Bug: chromium:733059, chromium:724947
Change-Id: Id7abc22ee0975cd609cc06a02552f68e9e0077e8
Reviewed-on: https://chromium-review.googlesource.com/535596
Commit-Queue: Michael Lippautz <mlippautz@chromium.org>
Reviewed-by: Ulan Degenbaev <ulan@chromium.org>
Cr-Commit-Position: refs/heads/master@{#45952}

src/heap/spaces.cc

@@ -839,7 +839,7 @@ size_t Page::ShrinkToHighWaterMark() {
         static_cast<int>(area_end() - filler->address() - unused),
         ClearRecordedSlots::kNo);
     heap()->memory_allocator()->PartialFreeMemory(
-        this, address() + size() - unused, unused);
+        this, address() + size() - unused, unused, area_end() - unused);
     CHECK(filler->IsFiller());
     CHECK_EQ(filler->address() + filler->Size(), area_end());
   }
@@ -871,11 +871,12 @@ void Page::DestroyBlackArea(Address start, Address end) {
 }
 
 void MemoryAllocator::PartialFreeMemory(MemoryChunk* chunk, Address start_free,
-                                        size_t bytes_to_free) {
+                                        size_t bytes_to_free,
+                                        Address new_area_end) {
   base::VirtualMemory* reservation = chunk->reserved_memory();
   DCHECK(reservation->IsReserved());
   chunk->size_ -= bytes_to_free;
-  chunk->area_end_ -= bytes_to_free;
+  chunk->area_end_ = new_area_end;
   if (chunk->IsFlagSet(MemoryChunk::IS_EXECUTABLE)) {
     DCHECK_EQ(0, reinterpret_cast<uintptr_t>(chunk->area_end_) %
                      static_cast<uintptr_t>(GetCommitPageSize()));
@@ -3261,12 +3262,14 @@ void LargeObjectSpace::FreeUnmarkedObjects() {
     if (ObjectMarking::IsBlack(object, MarkingState::Internal(object))) {
       Address free_start;
       if ((free_start = current->GetAddressToShrink()) != 0) {
+        DCHECK(!current->IsFlagSet(Page::IS_EXECUTABLE));
         current->ClearOutOfLiveRangeSlots(free_start);
         RemoveChunkMapEntries(current, free_start);
         const size_t bytes_to_free =
             current->size() - (free_start - current->address());
-        heap()->memory_allocator()->PartialFreeMemory(current, free_start,
-                                                      bytes_to_free);
+        heap()->memory_allocator()->PartialFreeMemory(
+            current, free_start, bytes_to_free,
+            current->area_start() + object->Size());
         size_ -= bytes_to_free;
         AccountUncommitted(bytes_to_free);
       }

src/heap/spaces.h

@@ -1365,7 +1365,7 @@ class V8_EXPORT_PRIVATE MemoryAllocator {
   // Additional memory beyond the page is not accounted though, so
   // |bytes_to_free| is computed by the caller.
   void PartialFreeMemory(MemoryChunk* chunk, Address start_free,
-                         size_t bytes_to_free);
+                         size_t bytes_to_free, Address new_area_end);
 
   // Commit a contiguous block of memory from the initial chunk.  Assumes that
   // the address is not NULL, the size is greater than zero, and that the

test/mjsunit/regress/regress-733059.js

+// Copyright 2017 the V8 project authors.

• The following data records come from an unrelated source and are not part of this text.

(** * Cart / order lifecycle of the ShopEase storefront

    A shallow embedding of the server-side cart and order engine
    ([server/models/Product.js], [server/models/Cart.js],
    [server/models/Order.js], [server/routes/cart.js] and the order routes
    that follow it) together with the properties its specification states.

    Modelling conventions.
    - Mongoose documents are records of their schema fields; the database is
      a record of finite maps ([State]).  A stored line of a cart holds the
      id of its product.  [getOrCreateCart] loads the cart with
      [populate('items.product')]: in the loaded cart [item.product] reads
      as the product document, or as [null] when no product has that id.
      [toString()] of a document is the text [util.inspect] prints for it,
      which is no hex id, and [toString()] of [null] throws a TypeError
      ([ProductRef]).
    - [item.variant] of a stored line is a nested object that always has
      its [options] array, and every element of [options] is a subdocument
      with an [_id] of its own; [JSON.stringify] prints all of that
      ([Variant], [JSON_same]).
    - Monetary JavaScript numbers are exact rationals ([Qc]); quantities and
      counters are integers ([Z]): request bodies carry quantities as JSON
      numbers, and the routes' [isInt] validators admit the integers among
      them.  Monetary results are stated by the operations of the code, in
      the order the code applies them.
    - Strings are ASCII; ids are well-formed ObjectIds.  The [protect] and
      [authorize] middlewares have run: a handler gets the user they
      authenticated.
    - [new Date()] is a clock reading [now : Z] (milliseconds) handed to
      every request; where a route reads the clock and then calls a cart
      method that reads it again, the second reading is [elapsed]
      milliseconds later.
    - [doc.save()] validates the document against its schema first, then
      runs the schema's [pre('save')] hooks, then writes: Mongoose registers
      validation as the first pre-save hook.  A rejected save throws and
      leaves the stored document as it was.
    - A route handler is a function from the request and the database to a
      response and the resulting database; its [try { } catch] turns every
      thrown error into the 500 response of that handler. *)

From stdpp Require Import gmap strings list numbers pretty.
From Stdlib Require Import Ascii String QArith Qcanon Qround.

Open Scope Z_scope.

(** ** JavaScript helpers *)

Definition ObjectId := N.

Inductive Exn :=
  | TypeError (msg : string)
  | ValidationError (msg : string)
  | MongoServerError (msg : string).

Inductive Result (A : Type) :=
  | Ok (a : A)
  | Throw (e : Exn).
Arguments Ok {A} a.
Arguments Throw {A} e.

(** A computation that throws skips what follows it. *)
Global Instance Result_ret : MRet Result := λ A a, Ok a.
Global Instance Result_bind : MBind Result := λ A B f r,
  match r with
  | Ok a => f a
  | Throw e => Throw e
  end.
Global Instance Result_fmap : FMap Result := λ A B f r,
  match r with
  | Ok a => Ok (f a)
  | Throw e => Throw e
  end.

Module Js.

Definition upper_ascii (c : ascii) : ascii :=
  let n := nat_of_ascii c in
  if ((97 <=? n)%nat && (n <=? 122)%nat)%bool then ascii_of_nat (n - 32) else c.

(** [s.toUpperCase()] on ASCII text. *)
Fixpoint toUpperCase (s : string) : string :=
  match s with
  | EmptyString => EmptyString
  | String c s' => String (upper_ascii c) (toUpperCase s')
  end.

Definition is_space (c : ascii) : bool :=
  let n := nat_of_ascii c in
  ((9 <=? n)%nat && (n <=? 13)%nat || (n =? 32)%nat)%bool.

Fixpoint trimStart (s : string) : string :=
  match s with
  | EmptyString => EmptyString
  | String c s' => if is_space c then trimStart s' else s
  end.

Fixpoint trimEnd (s : string) : string :=
  match s with
  | EmptyString => EmptyString
  | String c s' =>
      match trimEnd s' with
      | EmptyString => if is_space c then EmptyString else String c EmptyString
      | r => String c r
      end
  end.

(** [s.trim()], also the [trim()] sanitizer of the request validators. *)
Definition trim (s : string) : string := trimEnd (trimStart s).

(** The [notEmpty()] validator. *)
Definition notEmpty (s : string) : bool := negb (bool_decide (s = "")).
(** * telegram-dify-bot: the /imagine handler and the image delivery pipeline

    A shallow embedding of
      - [app/mybot/handlers/command_handler/imagine_command.py]
      - [app/mybot/services/response_service/answer_parts/image_generation.py]

    The Python code is asynchronous, talks to Telegram, to the network and
    to the file system, and raises exceptions.  It is embedded in a small
    monad [M]: a computation takes the state of the outside world, returns
    a value or raises, leaves a new world and emits the list of external
    calls it made, in order, each with the error it raised, if any.
    The outside world is a [Platform]: one handler per external operation
    over an abstract state [E]; theorems hold for every platform.
    Logging ([logger.*]) has no effect on control flow and is left out. *)

From stdpp Require Import gmap strings list pretty.
From Stdlib Require Import ZArith Ascii.

Set Warnings "-register-all".
Open Scope string_scope.
Open Scope list_scope.
Open Scope nat_scope.

(* ================================================================== *)
(** ** Python strings, truthiness *)

Module Py.

(** [bool(s)] for a [str]. *)
Definition truthy_str (s : string) : bool :=
  match s with EmptyString => false | String _ _ => true end.

(** [bool(x)] for an [Optional[str]]. *)
Definition truthy_ostr (o : option string) : bool :=
  match o with Some s => truthy_str s | None => false end.

(** [bool(x)] for an [Optional[int]]: [None] and [0] are falsy. *)
Definition truthy_oint (o : option Z) : bool :=
  match o with Some z => negb (z =? 0)%Z | None => false end.

(** [bool(l)] for a list. *)
Definition truthy_list {A} (l : list A) : bool :=
  match l with [] => false | _ :: _ => true end.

All rights reserved.
+// Use of this source code is governed by a BSD-style license that can be
+// found in the LICENSE file.
+
+// Flags: --expose-gc --enable-slow-asserts
+
+a = new Proxy([], {
+  defineProperty() {
+    b.length = 1; gc();
+    return Object.defineProperty.apply(this, arguments);
+  }
+});
+
+class MyArray extends Array {
+  static get[Symbol.species](){
+    return function() {
+      return a;
+    }
+  };
+}
+
+b = new MyArray(65535);
+b[1] = 0.1;
+c = Array.prototype.concat.call(b);
+gc();